[translator bug] DOI translator handles Crossref "posted content" in unexpected ways

edited February 8, 2024
The Crossref "posted content" category is often used for preprints but can also hold things like scholarly blog posts, as in material syndicated through Rogue Scholar.

The Crossref specification for posted content includes elements like `group title` (for groupings into categories and domains) and `institution` ("Container for information about an organization that sponsored or hosted an item but is not the publisher").

Rogue Scholar-supplied DOIs for blog posts include the name of the originating blog in `institution` (sensibly I think) and some content categories in `group title`. Example DOI to try this with: 10.59350/rgtg4-17t30 (for a blog post on the Front Matter blog).
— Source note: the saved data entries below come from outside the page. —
Lemma makeComputerMove_keeps (h h' : list object) (board newBoard : list nat)
    (gameState newGameState : nat) (u1 u2 : Q) :
  Store.makeComputerMove h board gameState u1 u2
    = Ok (h', (newBoard, newGameState)) ->
  Store.keeps (length h) h h' /\
  Forall (fun l => (length h <= l)%nat) newBoard /\
  (length h <= newGameState)%nat.
Proof.
  unfold Store.makeComputerMove. intros H.
  splitBind H as [h0 nb] Hcopy. cbn [fst snd] in H.
  destruct (copyBoard_keeps _ _ _ _ Hcopy) as [K0 F].
  splitBind H as [h1 ngs] Hrights. cbn [fst snd] in H.
  destruct (copyRights_keeps _ _ _ _ Hrights) as [K1 ->].
  splitBind H as [h2 blackPieces] Hblack. cbn [fst snd] in H.
  pose proof (collectBlack_keeps _ _ _ _ _ _ Hblack) as K2.
  assert (K012 : Store.keeps (length h) h h2).
  { eapply keeps_trans; [exact K0|].
    eapply keeps_trans; [eapply keeps_le; [|exact K1]; destruct K0; lia|].
    eapply keeps_le; [|exact K2]. destruct K0, K1. lia. }
  assert (L2 : (length h <= length h2)%nat) by (destruct K012; assumption).
  destruct blackPieces as [|cand cands].
  - inversion H; subst. split; [assumption|]. split; [assumption|].
    destruct K0. lia.
  - destruct (idx (cand :: cands) _) as [sel|]; [|discriminate].
    destruct (idx (cMoves sel) _) as [target|]; [|discriminate].
    splitBind H as [h3 ngs'] Hupd. cbn [fst snd] in H.
    destruct (updateGameState_keeps _ _ _ _ _ _ _ _ _ _ F L2 Hupd) as [K3 ->].
    splitBind H as h4 Hw1. splitBind H as h5 Hw2. splitBind H as promote Hprom.
    splitBind H as h6 Hpp. inversion H; subst.
    pose proof (writeCell_keeps _ _ _ _ _ _ _ F Hw1) as K4.
    pose proof (writeCell_keeps _ _ _ _ _ _ _ F Hw2) as K5.
    assert (K6 : Store.keeps (length h) h5 h').
    { destruct promote; [eapply promotePawn_keeps; eauto|].
      inversion Hpp; subst. apply keeps_refl. }
    split; [|split; [assumption|assumption]].
    eapply keeps_trans; [exact K012|].
    eapply keeps_trans; [exact K3|].
    eapply keeps_trans; [exact K4|].
    eapply keeps_trans; [exact K5|exact K6].
Qed.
However, when importing such a doi into Zotero,
* "group title" ends up in the institution field
* whatever was in "institution" is lost
* report type is set to 'other'

The problem: this means such material cannot be correctly cited, as some information from crossref is lost upon import in Zotero.

Expected behaviour:
* institution would be kept (so that the blog name appears there, and shows up correctly in citations)
* whatever is in "group title" goes to Zotero's Extra field


(Oh, and I would love it if the DOI field comes to all item types, including this one.)
  • Little bump. If this indeed a bug, which I believe, is there another place where I should file it?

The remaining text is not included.